Alors que se profile l’ouverture imminente d’un nouveau front en Syrie, la Turquie qui a déjà fait usage du feu à sa frontière a déclaré vouloir participer à une intervention contre les forces de Bachar-al-Assad. FOB vous propose de faire le point sur les capacités terrestres turques. La Turquie s’est lancée dans un important programme de modernisation de ses forces armées. Avec un budget prévisionnel de 150 milliards de dollars sur 25 ans, « Force 2014 » vise non seulement à moderniser les capacités des armées mais également à assurer l’essor de l’industrie nationale turque.
La modernisation de l’outil de défense turc, financée à hauteur de 28% du budget alloué à la Défense, révèle la nouvelle politique militaro-industrielle d’Ankara, qui vise à réduire sa dépendance à l’égard des pays étrangers, États-Unis et Israël en tête, tout en développant une politique industrielle sur les marchés à l’export très agressive. Une stratégie qui s’est avérée payante: en 2012, l’industrie militaire turque a réalisé 4,3 milliards de dollars de chiffre d’affaires et a totalisé des exportations pour 1,3 milliard de dollars; lesquelles ont bondi de près de 35 % en l’espace d’un an.

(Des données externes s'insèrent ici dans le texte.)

(* ===== verification/StoreFence.v ===== *)
(** The owner fence: what a caller reads is what it would read were other
    owners' rows not there, and what it writes leaves them as they are. *)

From Stdlib Require Import ZArith Lia List Ascii.
From stdpp Require Import base decidable list gmap strings sorting.
From S2P Require Import Prelude GoStrings StoreWhere Store StoreCursor StoreRead StoreList StoreKeyset StoreWrite StoreDemo StoreLock.

(** ** Permuted rows sort alike *)

(** Rows of a table the order tells apart. *)
Definition told_apart (D : Db) (keys : list (gostring * bool)) (tb : table) : Prop :=
  forall x y, tb !! x.1 = Some x.2 -> tb !! y.1 = Some y.2 -> order_cmp D keys x y = Eq -> x = y.

Lemma order_by_permuted D keys l1 l2 : ocmp_ok (ocmp D) ->
  (forall x y, x ∈ l1 -> y ∈ l1 -> order_cmp D keys x y = Eq -> x = y) -> l1 ≡ₚ l2 -> order_by D keys l1 = order_by D keys l2.
Proof.
  intros O T P. pose proof (order_by_sorted D O keys l1) as S1. pose proof (order_by_sorted D O keys l2) as S2.
  assert (Q : order_by D keys l1 ≡ₚ order_by D keys l2) by by rewrite !order_by_perm.
  assert (T' : forall x y, x ∈ order_by D keys l1 -> y ∈ order_by D keys l1 -> order_cmp D keys x y = Eq -> x = y).
  { intros x y. rewrite !elem_of_order_by. apply T. }
  clear -S1 S2 Q T' O. revert S2 Q. generalize (order_by D keys l2) as m2. revert T'. induction S1 as [|x m1 S1 IH F1]; intros T' m2 S2 Q.
  - by apply Permutation_nil_l in Q as ->.
  - destruct S2 as [|y m2 S2 F2]; [by apply Permutation_nil_r in Q|]. rewrite Forall_forall in F1, F2.
    assert (x = y) as ->.
    { assert (x ∈ y :: m2) as [|Hx]%elem_of_cons by (rewrite <- Q; by left); [done|].
      assert (y ∈ x :: m1) as [|Hy]%elem_of_cons by (rewrite Q; by left); [done|].
      apply T'; [by left|by right|]. pose proof (F1 y Hy) as L1. pose proof (F2 x Hx) as L2. unfold order_le in *.
      rewrite (order_cmp_opp D O keys x y) in L2. by destruct (order_cmp D keys x y). }
    f_equal. apply IH; [|done|by apply Permutation_cons_inv in Q]. intros a b Ha Hb. apply T'; by right.
Qed.

Section fence.
Context (D : Db) (K : Codec) (s : store) (c : ctx).

(** Whether a row is one the caller may see. *)
Definition mine (x : Z * row) : bool :=
  match caller c with
  | None => false
  | Some p => isAdmin s p || sat_cmp (vcmp D) OpEq (get x (str "owner_id")) (VStr (UserID p))
  end.

(** A table without the rows the caller may not see. *)
Definition visible_to (tb : table) : table := filter (fun x => mine x = true) tb.

Lemma visible_to_lookup tb x : visible_to tb !! x.1 = Some x.2 <-> tb !! x.1 = Some x.2 /\ mine x = true.
Proof. destruct x as [i r]. unfold visible_to. by rewrite map_lookup_filter_Some. Qed.

(** A query that selects none of the others. *)
Definition fenced (tx : query) : Prop := forall x, sat_all (vcmp D) (get x) (conds tx) = true -> mine x = true.

Lemma fenced_where tx cs : fenced tx -> fenced (where_ cs tx).
Proof. intros F x. cbn [where_ conds]. unfold sat_all. rewrite forallb_app, andb_true_iff. intros [H _]. by apply F. Qed.

Lemma fenced_same tx tx' : conds tx' = conds tx -> fenced tx -> fenced tx'.
Proof. unfold fenced. by intros ->. Qed.

Lemma selected_fenced tx tb : fenced tx -> selected (vcmp D) s tx tb ≡ₚ selected (vcmp D) s tx (visible_to tb).
Proof.
  intros F. apply NoDup_Permutation; [apply NoDup_selected..|]. intros x. rewrite !elem_of_selected, visible_to_lookup.
  split; [|tauto]. intros [H M]. unfold matches in M. pose proof M as [_ S]%andb_true_iff. auto.
Qed.

Lemma selected_fenced_length tx tb : fenced tx ->
  length (selected (vcmp D) s tx tb) = length (selected (vcmp D) s tx (visible_to tb)).
Proof. intros F. by rewrite (selected_fenced tx tb F). Qed.

Lemma selected_fenced_order keys tx tb : ocmp_ok (ocmp D) -> told_apart D keys tb -> fenced tx ->
  order_by D keys (selected (vcmp D) s tx tb) = order_by D keys (selected (vcmp D) s tx (visible_to tb)).
Proof.
  intros O T F. apply order_by_permuted; [done| |by apply selected_fenced].
  intros x y [Hx _]%elem_of_selected [Hy _]%elem_of_selected. by apply T.
Qed.

Context (OW : owned s = true).

Lemma ownerScope_fenced tx tx' : ownerScope s c tx = Ok tx' -> fenced tx'.
Proof.
  unfold ownerScope. intros H x Sx. unfold mine. destruct (caller c) as [p|]; [|done]. destruct (isAdmin s p); [done|].
  injection H as <-. cbn [where_ conds] in Sx. unfold sat_all in Sx. rewrite forallb_app in Sx. apply andb_true_iff in Sx as [_ Sx].
  cbn [forallb owner_is sat] in Sx. rewrite andb_true_r in Sx. change (s_table s ++ str ".owner_id") with (s_table s ++ str "." ++ str "owner_id") in Sx.
  rewrite bare_qualified in Sx by (apply dot_free; reflexivity). done.
Qed.

Lemma scoped_fenced tx tx' : scoped s c tx = Ok tx' -> fenced tx'.
Proof.
  unfold scoped. rewrite OW. intros (tx1 & E & R)%rbind_Ok. apply ownerScope_fenced in E. revert R. apply (rfold_inv fenced); [|done].
  intros a f a' Fa. unfold custom_scope. destruct (f c) as [[cs|]|]; [|done..]. intros [= <-]. by apply fenced_where.
Qed.

Lemma readScoped_fenced tx tx' : readScoped s c tx = Ok tx' -> fenced tx'.
Proof.
  unfold readScoped. destruct (scoped s c tx) as [t|e] eqn:E; [intros [= <-]; by eapply scoped_fenced|].
  destruct e; try done. intros [= <-] x. cbn [where_ conds]. unfold sat_all. rewrite forallb_app. cbn. by rewrite andb_false_r.
Qed.

(** Preloads add no condition. *)
Lemma preload1_conds tx r tx' : preload1 s c tx r = Ok tx' -> conds tx' = conds tx.
Proof.
  unfold preload1. intros (tx1 & W & H)%rbind_Ok. assert (conds tx1 = conds tx) as <-.
  { revert W. generalize (relations s) as rels. generalize (@nil ascii) as path. revert tx. induction (split "." r) as [|p parts IH]; intros tx path rels; cbn; [by intros [= <-]|].
    destruct (rels !! p) as [m|]; [|done]. destruct (schemas s !! m) as [sch|]; [|done]. intros H1%IH. rewrite H1.
    by destruct (associationFence s c sch). }
  injection H as <-. by destruct (preloads tx1 !! r).
Qed.
Lemma split_snoc path part : "."%char ∉ part -> split "." (path ++ str "." ++ part) = split "." path ++ [part].
Proof.
  intros N. induction path as [|x path IH].
  - change ([] ++ str "." ++ part) with ([] ++ "."%char :: part). rewrite split_app_sep by set_solver. by rewrite split_no_sep.
  - cbn [app]. destruct (beq x ".") eqn:B.
    + cbn [split]. rewrite B. by rewrite IH.
    + cbn [split]. rewrite B, IH. destruct (split_cons "." path) as (p & ps & ->). done.
Qed.

(** What a path's conditions must be. *)
Definition fence_ok (s : store) (c : ctx) (sch : model_schema) (cs : list cond) : Prop :=
  match associationFence s c sch with Some f => cs = f | None => True end.

Definition preloads_ok (s : store) (c : ctx) (tx : query) : Prop :=
  forall path cs sch, preloads tx !! path = Some cs -> resolve_path s path = Some sch -> fence_ok s c sch cs.

Lemma preload_insert_ok s c tx path cs p :
  preloads_ok s c tx -> (forall sch, resolve_path s path = Some sch -> fence_ok s c sch cs) -> preloads p = <[path := cs]> (preloads tx) ->
  preloads_ok s c p.
Proof.
  intros I H E q cq sch. rewrite E. destruct (decide (path = q)) as [->|N].
  - rewrite lookup_insert_eq. intros [= <-]. apply H.
  - rewrite lookup_insert_ne by done. apply I.
Qed.

(** The fences of the steps of a path are registered. *)
Definition registered (s : store) (c : ctx) (tx : query) (path : gostring) : Prop :=
  forall sch f, resolve_path s path = Some sch -> associationFence s c sch = Some f -> is_Some (preloads tx !! path).

Lemma preload_walk_ok s c relation parts : relations s !! [] = None -> Forall (fun p => "."%char ∉ p) parts -> forall path rels tx tx',
  (path = [] /\ rels = relations s \/ path <> [] /\ exists sch, resolve_path s path = Some sch /\ rels = sch_rels sch) ->
  preloads_ok s c tx -> preload_walk s c relation parts path rels tx = Ok tx' ->
  preloads_ok s c tx' /\ (forall q, is_Some (preloads tx !! q) -> is_Some (preloads tx' !! q))
  /\ (forall k, (1 <= k <= length parts)%nat -> registered s c tx' (fold_left join_path (take k parts) path))
  /\ (parts <> [] -> exists sch, resolve_path s (fold_left join_path parts path) = Some sch).
Proof.
  intros NR ND. induction ND as [|part parts Np _ IH]; intros path rels tx tx' HP I; cbn [preload_walk].
  { intros [= <-]. split; [done|]. split; [done|]. split; [intros k ?; cbn in *; lia|done]. }
  destruct (rels !! part) as [m|] eqn:Em; [|done]. destruct (schemas s !! m) as [sch|] eqn:Es; [|done].
  change (if seq_eqb path [] then part else path ++ str "." ++ part) with (join_path path part).
  assert (RP : resolve_path s (join_path path part) = Some sch).
  { unfold join_path, resolve_path. destruct HP as [[-> ->]|(N & sch0 & R0 & ->)].
    - change (seq_eqb [] []) with true. cbn iota. rewrite split_no_sep by done. cbn. rewrite Em. cbn. by rewrite Es.
    - unfold seq_eqb. rewrite bool_decide_eq_false_2 by done. rewrite split_snoc by done. by eapply resolve_snoc. }
  assert (NE : join_path path part <> []).
  { unfold join_path. destruct HP as [[-> ->]|(N & _)]; [change (seq_eqb [] []) with true; cbn iota; intros ->; congruence|]. unfold seq_eqb.
    rewrite bool_decide_eq_false_2 by done. by destruct path. }
  set (tx1 := match associationFence s c sch with Some fence => _ | None => tx end).
  assert (I1 : preloads_ok s c tx1 /\ (forall q, is_Some (preloads tx !! q) -> is_Some (preloads tx1 !! q)) /\ registered s c tx1 (join_path path part)).
  { unfold tx1. destruct (associationFence s c sch) as [f|] eqn:F.
    - split; [eapply preload_insert_ok; [exact I| |reflexivity]; intros sch1 R1; rewrite RP in R1; injection R1 as <-; unfold fence_ok; by rewrite F|].
      cbn [preloads]. split; [intros q Hq; destruct (decide (join_path path part = q)) as [->|N]; [rewrite lookup_insert_eq; eauto|by rewrite lookup_insert_ne]|].
      intros sch1 f1 _ _. cbn [preloads]. rewrite lookup_insert_eq. eauto.
    - split; [done|]. split; [done|]. intros sch1 f1 R1 F1. congruence. }
  destruct I1 as (I1 & G1 & R1). intros W. destruct (IH (join_path path part) (sch_rels sch) tx1 tx') as (I2 & G2 & R2 & L2); [right; eauto|done|done|].
  split; [done|]. split; [auto|]. split.
  - intros k Hk. destruct k as [|[|k]]; [lia| |]; cbn [take fold_left].
    + intros sch1 f1 Rs Fs. rewrite take_0 in *. cbn [fold_left] in *. apply G2. by eapply R1.
    + apply (R2 (S k)). cbn in Hk. lia.
  - intros _. cbn [fold_left]. destruct parts as [|p2 ps]; [cbn; eauto|apply L2; done].
Qed.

L’objectif est désormais d’atteindre les 2 milliards de dollars pour 2016-2017.
L’armée de terre : une priorité
la Turquie a toujours accordé une grande importance à son armée de terre, qui aligne pas moins de 390 000 hommes et femmes, ce qui fait d’elle la deuxième force terrestre otanienne, de par ses effectifs après celle des Etats-Unis. La modernisation de la Türk Kara Kuvvetleri concerne tout les systèmes d’armes, du fusils d’assaut au char de bataille, en passant par le génie. L’industrie nationale est très fortement impliquée dans l’effort de modernisation de la composante terrestre des forces armées turques, devenant de facto, un des grands exportateurs mondiaux de systèmes d’armes. En seulement quelques années…
Les Blindés lourds
Le programme le plus emblématique demeure le développement du char Altay, du nom du général Fahrettin Altay, héros de la guerre d’indépendance turque, dont FOB s’est déjà fait l’écho ici.

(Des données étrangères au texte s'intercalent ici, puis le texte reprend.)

(* ===== verification/MigrateSpec.v ===== *)
(** What the migration engine promises: on MySQL a file that stopped halfway
    resumes where it stopped, in whatever calls of whatever runs the database
    fails; on SQLite and Postgres every file runs exactly once, all or
    nothing, however many processes start at once; and nothing runs on a
    ledger the files contradict. *)

From Stdlib Require Import ZArith Lia List Ascii Sorted.
From stdpp Require Import base decidable list gmap strings sorting.
From S2P Require Import Prelude GoStrings SqlSplit Migrate.

(** ** Logs *)

(** [replay d o l]: [l] is the statements [d], in order, each run again only
    until it was recorded; [o] is a statement run since and not recorded. *)
Inductive replay {A} : list A -> option A -> list A -> Prop :=
| replay_nil : replay [] None []
| replay_exec d o l x : replay d o l -> (forall y, o = Some y -> y = x) -> replay d (Some x) (l ++ [x])
| replay_record d l x : replay d (Some x) l -> replay (d ++ [x]) None l.

Lemma replay_length {A} (d : list A) o l :
  replay d o l -> (length d + match o with Some _ => 1 | None => 0 end <= length l)%nat.
Proof.
  induction 1 as [|d o l x H IH Ho|d l x H IH]; rewrite ?length_app; cbn in *; [lia| |lia].
  destruct o; lia.
Qed.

Relevons la participation sud-coréenne à ce programme, basée sur l’expérience accumulée par Hyundai Rotem avec le développement de son char K-2 Black Panther, ainsi celle allemande, qui fournit à la fois le moteur turbo diesel MTU de 1 500 chevaux et le canon Rheinmetall de 120/55 mm produit sous licence par MKEK (Makina ve Kimya Endüstrisi Kurumu). Le programme Altay, qui s’est vu attribué un contrat initial de 500 millions de dollars pour le développement et la réalisation de quatre prototypes, prévoit la livraison à l’armée turque d’un premier lot de 250 chars lourds à partir de 2016. Les besoins exprimés portent sur un millier d’engins, destinés à remplacer, à terme, les quelques 2 300 chars M-48 et M-60 actuellement en service. En parallèle, Ankara maintiendra en service un millier de chars allemands Leopard modernisés (package Next Generation de Aselsan) et M-60T (package « Sabra » de Israel Military Industries).

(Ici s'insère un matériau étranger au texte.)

Lemma newest_ge sts s : s ∈ sts -> State s = applied -> str_leb (s_Version s) (newest sts) = true.
Proof.
  unfold newest. assert (G : forall l acc, str_leb acc (fold_left (fun n s => if in_state applied s || in_state drifted s then str_max n (s_Version s) else n) l acc) = true).
  { induction l as [|x l IH]; intros acc; cbn; [apply str_leb_refl|]. eapply str_leb_trans; [|apply IH].
    case_match; [|apply str_leb_refl]. unfold str_max. destruct (str_leb (s_Version x) acc) eqn:E; [apply str_leb_refl|]. destruct (str_leb_total acc (s_Version x)); congruence. }
  generalize (@nil ascii). induction sts as [|x sts IH]; intros acc; [by intros ?%elem_of_nil|]. cbn.
  intros [->|Hs]%elem_of_cons Ha; [|by apply IH]. replace (in_state applied x) with true by (symmetry; by apply bool_decide_eq_true). cbn.
  eapply str_leb_trans; [|apply G]. unfold str_max. case_match; [done|]. apply str_leb_refl.
Qed.
End guard.

(** The files explain the ledger: each recorded version has its file, which
    has not changed since it was applied. *)
Definition explained (fs : list migration) (rows : gmap gostring ledgerRow) : Prop :=
  forall v r, rows !! v = Some r -> exists f, f ∈ fs /\ version f = v /\ (is_Some (AppliedAt r) -> l_Checksum r = sum f).

Lemma agrees_explained own fs rows : agrees own fs rows -> explained fs rows.
Proof.
  intros [Ad Am] v r Er.
  assert (Hf : exists f, f ∈ fs /\ version f = v).
  { apply has_file_spec. destruct (has_file fs v) eqn:Hh; [done|exfalso].
    assert (Hm : gone_status own (v, r) ∈ List.filter (in_state missing) (status own fs rows)).
    { apply in_states. split; [done|]. right. by exists v, r. }
    rewrite Am in Hm. by apply elem_of_nil in Hm. }
  destruct Hf as (f & Hf & <-). exists f. split; [done|]. split; [done|]. intros [t Et].
  destruct (decide (l_Checksum r = sum f)) as [|N]; [done|exfalso].
  assert (Hd : file_status rows f ∈ List.filter (in_state drifted) (status own fs rows)).
  { apply in_states. split; [|left; by exists f]. unfold file_status. rewrite Er, Et. cbn. unfold seq_eqb. by rewrite bool_decide_false. }
  rewrite Ad in Hd. by apply elem_of_nil in Hd.
Qed.

(** Nothing runs that the ledger contradicts, on any dialect, from any
    state, whichever calls fail.  A call of [apply] that runs a statement, or
    succeeds, met a ledger whose every version has its file, unchanged if it
    was applied; and what it runs are statements of files that are not
    applied and that, unless they were begun before, are not older than any
    applied file. *)
Theorem apply_guarded checksum fails now d own fs w :
  let p := apply checksum fails now d own fs w in
  let rows := rows_of own w in
  exists l, ran p.1 = ran w ++ l
    /\ (l <> [] \/ p.2 = Ok tt -> explained fs rows)
    /\ Forall (fun s => exists f, f ∈ fs /\ s ∈ stmts f /\ applied_row (rows !! version f) = false
         /\ (rows !! version f = None -> forall g, g ∈ fs -> applied_as rows g -> str_leb (version g) (version f) = true)) l.
Proof.
  cbn zeta. pattern (apply checksum fails now d own fs w). unfold apply. destruct (lock_same fails own d w) as [A1 A2].
  assert (Stop : forall w1 e, ran w1 = ran w -> exists l, ran (w1, Err e : result migrate_error unit).1 = ran w ++ l
    /\ (l <> [] \/ (w1, Err e : result migrate_error unit).2 = Ok tt -> explained fs (rows_of own w))
    /\ Forall (fun s => exists f, f ∈ fs /\ s ∈ stmts f /\ applied_row (rows_of own w !! version f) = false
         /\ (rows_of own w !! version f = None -> forall g, g ∈ fs -> applied_as (rows_of own w) g -> str_leb (version g) (version f) = true)) l).
  { intros w1 e E. exists []. rewrite app_nil_r. split; [done|]. split; [by intros [?|?]|constructor]. }
  apply bind_case; intros w1 a E1; rewrite E1 in A1, A2; cbn in A1, A2; [|by apply Stop].
  destruct (ensure_same fails own w1) as [B1 B2].
  apply bind_case; intros w2 b E2; rewrite E2 in B1, B2; cbn in B1, B2; [|apply Stop; congruence].
  apply bind_case; intros w3 c E3.
  2:{ apply Stop. unfold readLedger, db_call in E3. destruct (ledger w2); [|done]. destruct (fails _ _); [|done]. injection E3 as <- _. cbn. congruence. }
  destruct (read_rows fails own _ _ _ E3) as (-> & _ & G2). rewrite B1, A1. assert (R3 : ran w3 = ran w) by congruence.
  destruct (agrees_dec own fs (rows_of own w)) as [A|A].
  2:{ destruct (apply_rows_disagrees checksum fails now d own fs _ w3 A) as [e ->]. by apply Stop. }
  rewrite apply_rows_agrees by done. destruct (files_guard checksum fails now d (rows_of own w) (newest (status own fs (rows_of own w))) fs w3) as (l & E & Fl).
  exists l. split; [by rewrite E, R3|]. split; [intros _; by apply (agrees_explained own)|].
  eapply Forall_impl; [exact Fl|]. intros s (f & Hf & Hs & M1 & M2). exists f. split_and!; try done.
  intros N g Hg Ag. specialize (M2 N). unfold str_ltb in M2. apply negb_false_iff in M2. eapply str_leb_trans; [|exact M2].
  rewrite <- (file_status_version (rows_of own w) g). apply newest_ge; [|by apply applied_as_state].
  apply (list_elem_of_In), (filter_In (in_state applied)). apply list_elem_of_In, in_states. split; [by apply applied_as_state|]. left. by exists g.
Qed.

En ce qui concerne les véhicules de combat d’infanteries chenillés, la Türk Kara Kuvvetleri a déjà mis en service un engin blindé réalisé par FNSS, joint venture créée en 1988 entre NUROL Holding et BAE Systems pour le développement d’une nouvelle famille de véhicules blindés : l’ACV-300. Fabriqué pour l’armée turque à partir de 1992 en plusieurs versions (transport/tourelle de 25 mm/ missile antichar TOW), le blindés a déjà été vendu à l’export (250 à la Malaise et 136 aux Emirats Arabes Unis).
Les véhicules légers
Même ambitions en ce qui concerne le parc blindé léger à roues. Là aussi, l’industrie nationale (Otokar et FNSS) a développé divers programmes. Le Pars de FNSS, un blindé 6×6 ou 8×8, dont un millier d’exemplaires en été commandés par la Türk Kara Kuvvetleri, ainsi que 50 en version amphibie par le corps d’infanterie de marine rattachée à la Türk Deniz Kuvvetleri. Même agressivité sur le marché export, grâce à des prix très contenus : 257 engins ont été commandés par la Malaisie dans le cadre d’un contrat évalué à 559 millions de dollars, avec la participation de Thales (relire l’article de FOB sur ce sujet ici)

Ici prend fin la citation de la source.